→ What this task involves:
Of the entries below, return only those lines from the line with "unfold spawn_actor. destruct" to the line with "match goal with |- context", exactly, both included.

→ Stored dataset items:
_____

Lemma start_route_none a m reservation s r s' :
  start_route config a m reservation s = Some (r, s') -> none_succeeds s s'.
Proof.
  unfold start_route. set (permit := match reservation with Some p => _ | None => _ end).
  destruct permit as [s1 |] eqn:Hp; subst permit; [| intros [= <- <-]; apply fail_message_none].
  assert (H1 : oneshots s1 = oneshots s).
  { destruct reservation as [p |]; [by injection Hp as <- |].
    unfold try_acquire in Hp. destruct (available s); [done |]. by injection Hp as <-. }
  unfold spawn_actor. destruct (registrations config !! actor_type a) as [reg |]; [| done].
  match goal with |- context [mailbox_try_send ?k ?m ?st] =>
    pose proof (mailbox_try_send_oneshots k m st) as H2; destruct (mailbox_try_send k m st) as [outcome s4] end.
  cbn in H2. rewrite H1 in H2.
  destruct outcome; intros [= <- <-]; [by apply none_succeeds_eq | |];
    (eapply none_succeeds_trans; [| apply drop_message_none]; by apply none_succeeds_eq).
Qed.

Lemma dispatch_locked_none a m reservation s r s' :
  dispatch_locked config a m reservation s = Some (r, s') -> none_succeeds s s'.
Proof.
  assert (Hres : forall s, none_succeeds s (drop_reservation reservation s))
    by (intros s0; by destruct reservation; apply none_succeeds_eq).
  unfold dispatch_locked. destruct (actors s !! a) as [route |] eqn:Ha; [| apply start_route_none].
  destruct (state route).
  - pose proof (mailbox_try_send_oneshots (task route) m s) as Hs1.
    destruct (mailbox_try_send (task route) m s) as [outcome s1]. cbn [snd] in Hs1.
    apply none_succeeds_eq in Hs1. destruct outcome.
    + intros [= <- <-]. by eapply none_succeeds_trans.
    + intros [= <- <-]. eapply none_succeeds_trans; [exact Hs1 |]. eapply none_succeeds_trans; [apply fail_message_none | done].
    + intros Hst. eapply none_succeeds_trans; [exact Hs1 |]. eapply none_succeeds_trans; [| by eapply start_route_none].
      apply none_succeeds_eq. unfold remove_entry. by destruct (actors s1 !! a).
  - intros [= <- <-]. eapply none_succeeds_trans; [apply drop_message_none | done].
Qed.

Lemma for_tasks_oneshots is_ f s : oneshots (for_tasks is_ f s) = oneshots s.
Proof. induction is_ as [| i is_ IH]; [done |]. exact IH. Qed.

Definition completes X (e : runtimeE X) (o : OneshotId) : Prop :=
  match e with
  | CompleteOneshot o' r => o' = o /\ r = Ok ()
  | _ => False
  end.

Lemma exec_oneshots X (e : runtimeE X) x s s' :
  exec_effect config X s e x s' ->
  length (oneshots s) <= length (oneshots s') /\
  forall o, sent_ok o s' -> sent_ok o s \/ completes X e o.
Proof.
  intros Hex. assert (Hn : none_succeeds s s' -> length (oneshots s) <= length (oneshots s') /\
    forall o, sent_ok o s' -> sent_ok o s \/ completes X e o) by (intros [? ?]; split; [done | auto]).
  destruct e; cbn in Hex;
    repeat match goal with H : _ /\ _ |- _ => destruct H | H : exists _, _ |- _ => destruct H end; subst;
    try (apply Hn; by apply none_succeeds_eq).
  - by eapply Hn, dispatch_locked_none.
  - apply Hn. unfold dispatch_message_if_active in Hex. destruct (actors s !! a) as [[g [] j] |];
      [| injection Hex as _ ->; apply drop_message_none..].
    pose proof (mailbox_try_send_oneshots j m s) as Hs1. destruct (mailbox_try_send j m s) as [outcome s1].
    cbn [snd] in Hs1. apply none_succeeds_eq in Hs1. destruct outcome; injection Hex as _ ->; [done | |];
      (eapply none_succeeds_trans; [exact Hs1 | apply drop_message_none]).
  - apply Hn, drop_message_none.
  - apply Hn, none_succeeds_eq. by destruct reservation.
  - apply Hn, none_succeeds_eq. destruct x as [[[p |] |] |]; subst; try done. destruct Hex as (s1 & Hacq & -> & ->).
    unfold try_acquire in Hacq. destruct (available s); [done |]. by injection Hacq as <-.
  - split; [cbn; rewrite length_app; lia |]. intros o. unfold sent_ok. cbn.
    intros [Ho | [_ Ho]]%lookup_app_Some; [by left |]. by apply list_lookup_singleton_Some in Ho as [_ ?].
  - unfold complete_oneshot. destruct (decide (r = Ok ())) as [-> | Hr].
    + split.
      * unfold resolve_oneshot. destruct (oneshots s !! o) as [[] |]; cbn; rewrite ?length_insert; lia.
      * intros o'. unfold sent_ok, resolve_oneshot. destruct (oneshots s !! o) as [[] |]; cbn; auto.
        intros [(<- & _) | [_ ?]]%list_lookup_insert_Some; auto.
    + apply Hn, resolve_none. congruence.
  - apply Hn, none_succeeds_eq. destruct x; by repeat match goal with H : _ /\ _ |- _ => destruct H end; subst.
  - apply Hn, none_succeeds_eq. unfold begin_deactivation in *. destruct (actors s !! _); [| by simplify_eq].
    destruct (_ || _); by simplify_eq.
  - apply Hn, none_succeeds_eq. unfold remove_route, remove_entry. destruct (actors s !! _); [| done]. by destruct (_ =? _)%Z.
  - apply Hn, none_succeeds_eq. unfold drop_guard, remove_route, remove_entry. destruct (tasks s !! i); [| done].
    destruct (actors s !! _); [| done]. by destruct (_ =? _)%Z.
  - apply Hn. unfold drop_receiver. destruct (tasks s !! i) as [t |]; [| by apply none_succeeds_eq].
    eapply none_succeeds_trans; [| apply drop_messages_none]. by apply none_succeeds_eq.
  - apply Hn, none_succeeds_eq. unfold shutdown_snapshot in Hex. destruct (status s); injection Hex as _ ->; try done.
    apply (for_tasks_oneshots _ _ (with_status s SHUTTING_DOWN)).
  - apply Hn, none_succeeds_eq. injection Hex as _ ->. apply (for_tasks_oneshots _ _ (with_status s FENCED)).
  - apply Hn, none_succeeds_eq, for_tasks_oneshots.
Qed.
Lemma owned_by_true i s : owned_by i s = true <-> exists a r, actors s !! a = Some r /\ task r = i.
Proof.
  unfold owned_by. rewrite existsb_exists. split.
  - intros ([a r] & Hin & Ht%bool_decide_eq_true). exists a, r. split; [| done].
    by apply elem_of_map_to_list, list_elem_of_In.
  - intros (a & r & Ha & Ht). exists (a, r). split; [| by apply bool_decide_eq_true_2].
    by apply list_elem_of_In, elem_of_map_to_list.
Qed.

Lemma wake_sound i h s x s' : wake i h s = Some (x, s') -> exec_effect config _ s (Select i) x s'.
Proof.
  unfold wake. destruct (tasks s !! i) as [t |] eqn:Ht; [| done]. intros Hw. exists t. split; [done |].
  destruct (shutdown_sent t) eqn:Hs, (shutdown_seen t) eqn:Hse; cbn in Hw;
    try (injection Hw as <- <-; cbn; done);
    (destruct (owned_by i s) eqn:Ho; cbn in Hw;
     [apply owned_by_true in Ho
     | injection Hw as <- <-; cbn; split; [by intros [] |]; split; [| done];
       intros Hown; apply owned_by_true in Hown; congruence]);
    (destruct (mailbox t) as [| m ms] eqn:Hm;
     [destruct (receiver_closed t) eqn:Hc; [| destruct h as [| | | | []]; try done]; injection Hw as <- <-;
      cbn; (split; [by intros [] | done])
     | injection Hw as <- <-; cbn; split; [by intros [] | done]]).
Qed.

Lemma exec_fn_sound X (e : runtimeE X) h s x s' :
  exec_fn config X s e h = Some (x, s') -> exec_effect config X s e x s'.
Proof.
  intros Hf. destruct e; cbn [exec_fn] in Hf; try (apply wake_sound in Hf; exact Hf);
    try (injection Hf as <- <-; cbn; try done; by exists []).
  - cbn. destruct reservation as [p |]; [case_bool_decide; [| done] |]; (split; [intros p' [=]; by subst |]; done).
  - injection Hf as Hf. by cbn.
  - cbn. destruct reservation as [p |]; [case_bool_decide; [| done] |]; injection Hf as <- <-;
      (split; [intros p' [=]; by subst | done]).
  - destruct h as [| | | [[[p |] |] |] |]; try done; try (injection Hf as <- <-; done).
    destruct (try_acquire s) as [s1 |] eqn:Hacq; injection Hf as <- <-; cbn; [eauto | done].
  - destruct (register_actor _ _ _ _) as [ok r] eqn:Hr. injection Hf as <- <-. cbn. by rewrite Hr.
  - destruct (unregister_actor _ _ _) as [ok r] eqn:Hr. injection Hf as <- <-. cbn. by rewrite Hr.
  - destruct (oneshots s !! o) as [[] |] eqn:Ho; try done; injection Hf as <- <-; done.
  - destruct (tasks s !! i) as [t |] eqn:Ht; [| done]. injection Hf as <- <-. exists t. done.
  - destruct (tasks s !! i) as [t |] eqn:Ht; [| done]. injection Hf as Hf. exists t. by rewrite Hf.
  - destruct (tasks s !! i) as [t |] eqn:Ht; [| done]. injection Hf as _ <-. exists t. done.
  - injection Hf as Hf. by cbn.
  - cbn. destruct (forallb _ is_) eqn:Hall.
    + injection Hf as <- <-. split; [done |]. intros i t Hi Ht.
      rewrite forallb_forall in Hall. specialize (Hall i). rewrite Ht in Hall. cbn in Hall.
      apply Hall. by apply list_elem_of_In.
    + destruct bounded; [| done]. by injection Hf as <- <-.
Qed.
(** The routes after [dispatch_locked]. *)
Lemma dispatch_locked_from a m reservation s x s' :
  dispatch_locked config a m reservation s = Some (x, s') ->
  length (tasks s') = length (tasks s) /\ routes_from s s' \/
  length (tasks s') = S (length (tasks s)) /\ exists g s1, routes_from s s1 /\
    actors s' = <[a := MkRoute g Active (length (tasks s))]> (actors s1).
Proof.
  unfold dispatch_locked. intros Hd. destruct (actors s !! a) as [r |] eqn:Ha.
  2: { apply start_route_from in Hd as [[Ht Hact] | (Ht & g & Hact)].
       - left. split; [congruence | by apply routes_same].
       - right. split; [done |]. exists g, s. split; [by apply routes_same | done]. }
  assert (Hres : forall s0, actors (drop_reservation reservation s0) = actors s0 /\ tasks (drop_reservation reservation s0) = tasks s0)
    by (intros; by destruct reservation).
  destruct (state r).
  - destruct (mailbox_try_send_actors (task r) m s) as ((Ha' & _) & _ & Hlen).
    assert (Hsend : (mailbox_try_send (task r) m s).1 = SendClosed -> (mailbox_try_send (task r) m s).2 = s).
    { unfold mailbox_try_send. destruct (tasks s !! task r) as [t |]; [| done].
      destruct (receiver_closed t); [done |]. by destruct (_ <? _)%nat. }
    destruct (mailbox_try_send (task r) m s) as [[] s1]; cbn [fst snd] in *.
    + injection Hd as <- <-. left. destruct (Hres s1) as [Hr1 Hr2]. rewrite Hr2. split; [done | apply routes_same; congruence].
    + injection Hd as <- <-. left. destruct (fail_message_frame m MailboxFull s1) as ((Hf & _) & Ht & _).
      destruct (Hres (fail_message m MailboxFull s1)) as [Hr1 Hr2]. rewrite Hr2, Ht. split; [done | apply routes_same; congruence].
    + rewrite (Hsend eq_refl) in Hd. assert (Hrm : tasks (remove_entry a s) = tasks s) by (unfold remove_entry; by rewrite Ha).
      apply start_route_from in Hd as [[Ht Hact] | (Ht & g & Hact)]; rewrite Hrm in *.
      * left. split; [congruence |]. intros b r'. rewrite Hact. apply remove_entry_from.
      * right. split; [done |]. exists g, (remove_entry a s). split; [apply remove_entry_from | done].
  - injection Hd as <- <-. left. destruct (drop_message_frame m s) as ((Hf & _) & Ht & _).
    destruct (Hres (drop_message m s)) as [Hr1 Hr2]. rewrite Hr2, Ht. split; [done | apply routes_same; congruence].
Qed.

Lemma for_tasks_actors is_ f s : actors (for_tasks is_ f s) = actors s.
Proof. induction is_ as [| i is_ IH]; [done |]. exact IH. Qed.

_____

→ Written response:
  unfold spawn_actor. destruct (registrations config !! actor_type a) as [reg |]; [| done].
  match goal with |- context [mailbox_try_send ?k ?m ?st] =>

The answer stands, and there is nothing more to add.